Please return every line of the records below that holds the word "Ascii".

[Collected data entries]
^^^^

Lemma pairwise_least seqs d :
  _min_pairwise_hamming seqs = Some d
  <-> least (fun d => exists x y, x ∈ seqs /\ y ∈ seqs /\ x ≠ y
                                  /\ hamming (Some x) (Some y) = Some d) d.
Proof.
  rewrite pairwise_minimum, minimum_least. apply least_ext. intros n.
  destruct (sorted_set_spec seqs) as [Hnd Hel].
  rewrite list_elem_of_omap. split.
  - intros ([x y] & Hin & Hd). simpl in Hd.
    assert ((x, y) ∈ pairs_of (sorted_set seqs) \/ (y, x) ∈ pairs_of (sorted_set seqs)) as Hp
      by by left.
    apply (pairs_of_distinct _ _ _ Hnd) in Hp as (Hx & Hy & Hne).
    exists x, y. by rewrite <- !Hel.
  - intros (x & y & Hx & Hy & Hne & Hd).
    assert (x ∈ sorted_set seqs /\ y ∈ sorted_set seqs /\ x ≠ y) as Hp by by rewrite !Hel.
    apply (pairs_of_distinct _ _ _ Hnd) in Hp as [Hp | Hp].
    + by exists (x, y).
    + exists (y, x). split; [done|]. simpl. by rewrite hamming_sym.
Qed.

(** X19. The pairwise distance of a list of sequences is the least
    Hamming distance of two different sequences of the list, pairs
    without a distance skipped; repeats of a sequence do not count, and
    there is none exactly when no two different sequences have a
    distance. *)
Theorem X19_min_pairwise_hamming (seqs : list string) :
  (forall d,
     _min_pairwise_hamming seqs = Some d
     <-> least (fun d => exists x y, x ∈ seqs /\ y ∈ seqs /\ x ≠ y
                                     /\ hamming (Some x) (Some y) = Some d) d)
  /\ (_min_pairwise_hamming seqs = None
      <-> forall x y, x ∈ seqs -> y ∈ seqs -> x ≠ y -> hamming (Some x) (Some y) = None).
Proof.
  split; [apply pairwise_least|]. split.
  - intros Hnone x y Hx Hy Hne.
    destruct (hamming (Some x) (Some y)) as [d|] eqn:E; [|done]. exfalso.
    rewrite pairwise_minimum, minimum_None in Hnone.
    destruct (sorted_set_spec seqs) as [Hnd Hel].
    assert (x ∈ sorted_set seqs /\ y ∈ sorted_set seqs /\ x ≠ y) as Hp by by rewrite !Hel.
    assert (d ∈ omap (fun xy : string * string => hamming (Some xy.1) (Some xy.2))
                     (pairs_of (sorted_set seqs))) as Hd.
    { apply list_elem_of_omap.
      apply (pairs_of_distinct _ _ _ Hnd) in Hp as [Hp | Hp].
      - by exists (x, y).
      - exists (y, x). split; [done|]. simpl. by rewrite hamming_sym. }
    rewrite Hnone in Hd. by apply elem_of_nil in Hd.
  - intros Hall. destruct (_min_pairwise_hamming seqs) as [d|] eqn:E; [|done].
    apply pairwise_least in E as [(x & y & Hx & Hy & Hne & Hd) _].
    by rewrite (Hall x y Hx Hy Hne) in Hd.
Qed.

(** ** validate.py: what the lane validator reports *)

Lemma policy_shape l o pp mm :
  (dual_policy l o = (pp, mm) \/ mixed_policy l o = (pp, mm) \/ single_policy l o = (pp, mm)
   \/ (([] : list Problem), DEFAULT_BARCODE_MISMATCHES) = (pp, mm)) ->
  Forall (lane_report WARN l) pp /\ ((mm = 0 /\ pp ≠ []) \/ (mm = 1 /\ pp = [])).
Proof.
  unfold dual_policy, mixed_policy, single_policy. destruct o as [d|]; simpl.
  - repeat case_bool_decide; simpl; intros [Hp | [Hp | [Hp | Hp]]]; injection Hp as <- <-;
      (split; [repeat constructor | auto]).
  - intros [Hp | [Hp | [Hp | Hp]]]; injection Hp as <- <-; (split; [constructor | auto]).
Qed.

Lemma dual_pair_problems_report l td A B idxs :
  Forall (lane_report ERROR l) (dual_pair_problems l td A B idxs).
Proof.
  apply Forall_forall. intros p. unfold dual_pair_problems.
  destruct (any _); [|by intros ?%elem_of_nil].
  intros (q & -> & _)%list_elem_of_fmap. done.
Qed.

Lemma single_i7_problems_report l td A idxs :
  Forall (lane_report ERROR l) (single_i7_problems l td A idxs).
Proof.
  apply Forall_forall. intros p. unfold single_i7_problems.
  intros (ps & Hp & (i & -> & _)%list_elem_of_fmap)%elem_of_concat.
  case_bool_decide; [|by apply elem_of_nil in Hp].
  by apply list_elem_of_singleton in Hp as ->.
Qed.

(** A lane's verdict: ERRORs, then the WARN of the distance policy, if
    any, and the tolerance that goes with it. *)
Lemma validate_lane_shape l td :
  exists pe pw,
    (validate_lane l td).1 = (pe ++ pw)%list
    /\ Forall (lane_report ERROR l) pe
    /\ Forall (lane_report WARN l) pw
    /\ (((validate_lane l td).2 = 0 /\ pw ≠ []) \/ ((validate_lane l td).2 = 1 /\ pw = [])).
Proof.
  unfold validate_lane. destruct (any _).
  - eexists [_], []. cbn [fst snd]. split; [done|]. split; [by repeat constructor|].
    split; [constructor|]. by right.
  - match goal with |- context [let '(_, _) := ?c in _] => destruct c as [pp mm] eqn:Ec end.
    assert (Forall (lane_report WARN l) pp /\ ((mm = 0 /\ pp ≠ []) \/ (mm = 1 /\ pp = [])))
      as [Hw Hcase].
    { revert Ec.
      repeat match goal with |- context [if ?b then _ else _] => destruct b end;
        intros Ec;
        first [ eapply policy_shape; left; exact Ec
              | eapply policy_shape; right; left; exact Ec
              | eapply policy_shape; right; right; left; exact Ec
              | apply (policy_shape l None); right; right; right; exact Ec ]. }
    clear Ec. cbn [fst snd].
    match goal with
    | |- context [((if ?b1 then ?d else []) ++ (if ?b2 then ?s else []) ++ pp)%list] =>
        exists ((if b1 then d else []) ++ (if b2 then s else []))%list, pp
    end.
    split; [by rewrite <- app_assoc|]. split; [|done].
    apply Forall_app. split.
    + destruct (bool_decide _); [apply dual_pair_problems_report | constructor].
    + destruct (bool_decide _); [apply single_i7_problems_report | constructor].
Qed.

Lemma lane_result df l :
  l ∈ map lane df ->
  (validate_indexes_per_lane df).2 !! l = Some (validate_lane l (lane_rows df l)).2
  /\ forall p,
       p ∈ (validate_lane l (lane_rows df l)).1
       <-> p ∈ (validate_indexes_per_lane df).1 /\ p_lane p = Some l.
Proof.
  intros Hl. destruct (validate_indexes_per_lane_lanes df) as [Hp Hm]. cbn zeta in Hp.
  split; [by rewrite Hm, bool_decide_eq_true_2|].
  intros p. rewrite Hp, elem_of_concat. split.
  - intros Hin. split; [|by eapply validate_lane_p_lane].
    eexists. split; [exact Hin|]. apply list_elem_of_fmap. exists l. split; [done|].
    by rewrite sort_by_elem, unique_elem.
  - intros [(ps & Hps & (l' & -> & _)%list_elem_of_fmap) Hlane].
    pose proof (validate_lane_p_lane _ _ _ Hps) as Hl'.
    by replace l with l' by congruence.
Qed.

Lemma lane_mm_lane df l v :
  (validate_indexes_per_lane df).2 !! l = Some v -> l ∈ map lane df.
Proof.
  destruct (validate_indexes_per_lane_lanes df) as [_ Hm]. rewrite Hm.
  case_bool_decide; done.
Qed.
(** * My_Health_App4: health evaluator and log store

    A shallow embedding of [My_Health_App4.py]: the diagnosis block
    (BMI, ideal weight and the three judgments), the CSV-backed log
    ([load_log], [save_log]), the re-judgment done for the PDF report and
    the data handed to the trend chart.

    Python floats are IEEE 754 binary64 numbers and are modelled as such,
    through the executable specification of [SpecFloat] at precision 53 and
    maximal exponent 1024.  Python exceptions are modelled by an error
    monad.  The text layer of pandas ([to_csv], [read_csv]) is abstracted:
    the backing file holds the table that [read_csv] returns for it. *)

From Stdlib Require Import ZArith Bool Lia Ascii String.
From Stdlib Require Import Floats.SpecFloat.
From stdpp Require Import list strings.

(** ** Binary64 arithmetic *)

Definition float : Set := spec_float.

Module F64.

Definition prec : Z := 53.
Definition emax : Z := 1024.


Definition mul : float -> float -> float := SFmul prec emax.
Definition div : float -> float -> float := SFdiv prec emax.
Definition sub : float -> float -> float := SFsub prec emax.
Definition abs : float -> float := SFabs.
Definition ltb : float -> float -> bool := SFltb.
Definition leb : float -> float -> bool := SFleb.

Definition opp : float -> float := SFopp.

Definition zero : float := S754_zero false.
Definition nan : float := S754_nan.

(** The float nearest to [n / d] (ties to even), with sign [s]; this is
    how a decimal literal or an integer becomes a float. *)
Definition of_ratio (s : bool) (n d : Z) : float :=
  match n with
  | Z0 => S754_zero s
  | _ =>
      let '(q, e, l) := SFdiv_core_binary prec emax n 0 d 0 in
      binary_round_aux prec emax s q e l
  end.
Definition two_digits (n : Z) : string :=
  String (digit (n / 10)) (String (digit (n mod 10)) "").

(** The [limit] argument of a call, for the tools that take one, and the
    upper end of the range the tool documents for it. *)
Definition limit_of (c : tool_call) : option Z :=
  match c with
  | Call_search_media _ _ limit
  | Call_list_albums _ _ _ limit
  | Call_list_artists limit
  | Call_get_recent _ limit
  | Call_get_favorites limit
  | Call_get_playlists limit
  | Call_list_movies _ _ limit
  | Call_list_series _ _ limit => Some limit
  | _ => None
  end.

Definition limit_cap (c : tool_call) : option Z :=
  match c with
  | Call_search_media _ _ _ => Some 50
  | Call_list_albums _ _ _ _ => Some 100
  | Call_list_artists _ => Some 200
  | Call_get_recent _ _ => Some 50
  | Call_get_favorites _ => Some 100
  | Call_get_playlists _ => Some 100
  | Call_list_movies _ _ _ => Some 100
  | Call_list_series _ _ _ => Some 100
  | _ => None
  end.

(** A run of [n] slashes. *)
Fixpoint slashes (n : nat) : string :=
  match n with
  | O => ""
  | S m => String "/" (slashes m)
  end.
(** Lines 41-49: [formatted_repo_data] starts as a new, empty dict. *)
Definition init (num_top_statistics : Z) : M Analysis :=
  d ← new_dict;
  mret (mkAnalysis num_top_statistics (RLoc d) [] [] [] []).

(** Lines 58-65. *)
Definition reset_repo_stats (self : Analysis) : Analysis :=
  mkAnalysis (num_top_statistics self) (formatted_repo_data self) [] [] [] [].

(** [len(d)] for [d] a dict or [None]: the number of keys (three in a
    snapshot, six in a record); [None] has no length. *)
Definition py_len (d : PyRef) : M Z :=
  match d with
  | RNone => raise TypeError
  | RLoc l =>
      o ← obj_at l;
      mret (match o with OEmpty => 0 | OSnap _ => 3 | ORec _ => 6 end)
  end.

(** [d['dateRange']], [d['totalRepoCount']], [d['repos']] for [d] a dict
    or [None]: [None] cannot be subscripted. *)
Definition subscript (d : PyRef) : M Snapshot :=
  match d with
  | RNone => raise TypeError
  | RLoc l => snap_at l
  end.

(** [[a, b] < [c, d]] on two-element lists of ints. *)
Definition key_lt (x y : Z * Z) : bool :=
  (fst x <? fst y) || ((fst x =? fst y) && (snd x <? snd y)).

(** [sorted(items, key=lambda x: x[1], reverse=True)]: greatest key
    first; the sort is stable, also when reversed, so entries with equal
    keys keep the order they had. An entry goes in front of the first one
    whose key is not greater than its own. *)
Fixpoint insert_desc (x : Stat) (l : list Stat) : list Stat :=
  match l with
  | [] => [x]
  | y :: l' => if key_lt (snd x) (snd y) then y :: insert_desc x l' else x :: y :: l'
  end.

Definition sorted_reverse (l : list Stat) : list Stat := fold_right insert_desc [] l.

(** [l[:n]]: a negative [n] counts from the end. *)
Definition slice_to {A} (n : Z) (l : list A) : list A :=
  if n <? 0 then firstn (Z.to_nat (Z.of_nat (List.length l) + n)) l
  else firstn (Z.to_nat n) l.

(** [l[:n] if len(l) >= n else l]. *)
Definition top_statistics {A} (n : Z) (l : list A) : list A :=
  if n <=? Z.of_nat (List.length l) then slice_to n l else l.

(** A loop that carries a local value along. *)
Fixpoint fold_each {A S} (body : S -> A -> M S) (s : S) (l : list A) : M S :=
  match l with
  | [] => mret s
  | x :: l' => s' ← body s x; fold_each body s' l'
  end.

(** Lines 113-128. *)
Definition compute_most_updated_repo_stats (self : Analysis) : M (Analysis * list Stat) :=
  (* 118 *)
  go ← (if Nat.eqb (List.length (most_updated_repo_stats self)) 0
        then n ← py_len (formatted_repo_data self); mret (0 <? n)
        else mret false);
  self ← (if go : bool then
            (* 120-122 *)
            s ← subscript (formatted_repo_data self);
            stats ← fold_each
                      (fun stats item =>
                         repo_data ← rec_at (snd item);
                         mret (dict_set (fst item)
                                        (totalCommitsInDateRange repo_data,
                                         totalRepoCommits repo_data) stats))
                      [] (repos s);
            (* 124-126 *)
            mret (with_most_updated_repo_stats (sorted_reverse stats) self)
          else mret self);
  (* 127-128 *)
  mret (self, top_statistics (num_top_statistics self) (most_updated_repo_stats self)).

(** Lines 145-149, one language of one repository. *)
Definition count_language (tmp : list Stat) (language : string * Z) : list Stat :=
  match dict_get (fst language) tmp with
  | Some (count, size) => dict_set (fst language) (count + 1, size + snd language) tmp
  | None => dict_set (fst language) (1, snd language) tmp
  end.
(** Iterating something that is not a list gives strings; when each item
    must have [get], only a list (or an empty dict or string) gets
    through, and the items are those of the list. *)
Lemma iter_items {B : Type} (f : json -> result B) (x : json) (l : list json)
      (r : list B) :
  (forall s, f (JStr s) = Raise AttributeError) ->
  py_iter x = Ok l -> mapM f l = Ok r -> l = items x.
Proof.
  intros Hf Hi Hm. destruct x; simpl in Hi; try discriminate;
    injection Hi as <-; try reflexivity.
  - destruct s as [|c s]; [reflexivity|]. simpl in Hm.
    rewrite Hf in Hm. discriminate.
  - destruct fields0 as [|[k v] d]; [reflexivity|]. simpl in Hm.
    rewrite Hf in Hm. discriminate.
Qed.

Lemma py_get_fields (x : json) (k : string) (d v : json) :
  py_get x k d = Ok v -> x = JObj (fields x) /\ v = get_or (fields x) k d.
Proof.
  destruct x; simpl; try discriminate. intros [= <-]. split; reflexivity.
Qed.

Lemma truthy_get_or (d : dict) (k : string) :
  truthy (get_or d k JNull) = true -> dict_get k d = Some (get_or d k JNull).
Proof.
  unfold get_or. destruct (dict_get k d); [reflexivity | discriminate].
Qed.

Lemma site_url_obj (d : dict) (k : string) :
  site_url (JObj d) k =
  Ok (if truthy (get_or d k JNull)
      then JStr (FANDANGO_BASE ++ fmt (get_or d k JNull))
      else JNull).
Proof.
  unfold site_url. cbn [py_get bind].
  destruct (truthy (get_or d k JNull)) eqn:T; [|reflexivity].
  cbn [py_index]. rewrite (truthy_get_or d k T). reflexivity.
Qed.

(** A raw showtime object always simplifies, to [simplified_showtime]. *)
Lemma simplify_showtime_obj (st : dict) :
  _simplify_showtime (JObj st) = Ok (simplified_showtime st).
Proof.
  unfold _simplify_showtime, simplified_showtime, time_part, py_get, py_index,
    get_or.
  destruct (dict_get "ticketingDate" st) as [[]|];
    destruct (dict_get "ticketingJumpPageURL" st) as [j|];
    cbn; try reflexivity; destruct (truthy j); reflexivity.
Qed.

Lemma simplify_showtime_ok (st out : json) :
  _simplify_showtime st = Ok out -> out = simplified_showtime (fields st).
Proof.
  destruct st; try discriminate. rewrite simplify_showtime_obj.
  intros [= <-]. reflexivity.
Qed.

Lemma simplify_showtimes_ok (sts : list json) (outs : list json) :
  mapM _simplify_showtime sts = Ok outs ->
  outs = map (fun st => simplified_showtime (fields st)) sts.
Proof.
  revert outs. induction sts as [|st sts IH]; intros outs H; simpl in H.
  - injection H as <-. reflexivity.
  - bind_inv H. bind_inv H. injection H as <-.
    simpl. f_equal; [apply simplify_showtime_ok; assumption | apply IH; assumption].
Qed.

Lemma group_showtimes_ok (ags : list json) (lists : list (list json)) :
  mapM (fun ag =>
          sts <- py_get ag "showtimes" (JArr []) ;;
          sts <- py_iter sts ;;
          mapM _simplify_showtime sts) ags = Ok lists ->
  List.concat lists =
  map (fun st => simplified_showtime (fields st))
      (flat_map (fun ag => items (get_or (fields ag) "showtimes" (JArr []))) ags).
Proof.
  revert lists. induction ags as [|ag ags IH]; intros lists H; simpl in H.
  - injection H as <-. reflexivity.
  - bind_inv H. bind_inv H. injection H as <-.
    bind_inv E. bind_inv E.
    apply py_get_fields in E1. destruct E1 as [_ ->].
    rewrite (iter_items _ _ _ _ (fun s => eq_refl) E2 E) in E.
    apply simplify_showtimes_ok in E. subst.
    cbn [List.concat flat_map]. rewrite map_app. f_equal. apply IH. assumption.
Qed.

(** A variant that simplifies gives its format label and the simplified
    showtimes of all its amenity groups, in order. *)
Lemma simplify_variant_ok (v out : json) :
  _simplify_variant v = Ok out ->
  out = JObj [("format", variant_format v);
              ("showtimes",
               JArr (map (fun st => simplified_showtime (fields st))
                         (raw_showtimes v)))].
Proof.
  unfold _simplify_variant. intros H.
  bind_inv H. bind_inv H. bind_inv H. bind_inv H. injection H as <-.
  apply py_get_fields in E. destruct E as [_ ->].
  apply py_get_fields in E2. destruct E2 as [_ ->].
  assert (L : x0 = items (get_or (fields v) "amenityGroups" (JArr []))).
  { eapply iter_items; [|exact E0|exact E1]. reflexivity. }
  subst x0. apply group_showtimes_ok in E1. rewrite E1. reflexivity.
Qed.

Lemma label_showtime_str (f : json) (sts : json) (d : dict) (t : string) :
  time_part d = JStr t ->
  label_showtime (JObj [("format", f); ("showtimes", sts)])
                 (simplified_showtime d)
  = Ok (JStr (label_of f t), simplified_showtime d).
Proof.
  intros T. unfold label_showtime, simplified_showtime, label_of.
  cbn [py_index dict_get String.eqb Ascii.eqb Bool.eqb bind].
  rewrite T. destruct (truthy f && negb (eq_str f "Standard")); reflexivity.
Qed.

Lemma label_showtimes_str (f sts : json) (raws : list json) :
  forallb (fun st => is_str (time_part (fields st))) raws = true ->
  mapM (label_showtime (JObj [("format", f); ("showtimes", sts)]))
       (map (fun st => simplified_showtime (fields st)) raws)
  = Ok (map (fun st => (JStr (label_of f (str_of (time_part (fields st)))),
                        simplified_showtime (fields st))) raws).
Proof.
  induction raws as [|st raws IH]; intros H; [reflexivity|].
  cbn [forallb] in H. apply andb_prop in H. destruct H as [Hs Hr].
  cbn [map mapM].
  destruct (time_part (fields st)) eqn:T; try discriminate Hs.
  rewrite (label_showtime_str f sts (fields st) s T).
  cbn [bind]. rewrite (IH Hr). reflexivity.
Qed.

^^^^

## Result:
From Stdlib Require Import ZArith Bool Lia Ascii String.
  cbn [py_index dict_get String.eqb Ascii.eqb Bool.eqb bind].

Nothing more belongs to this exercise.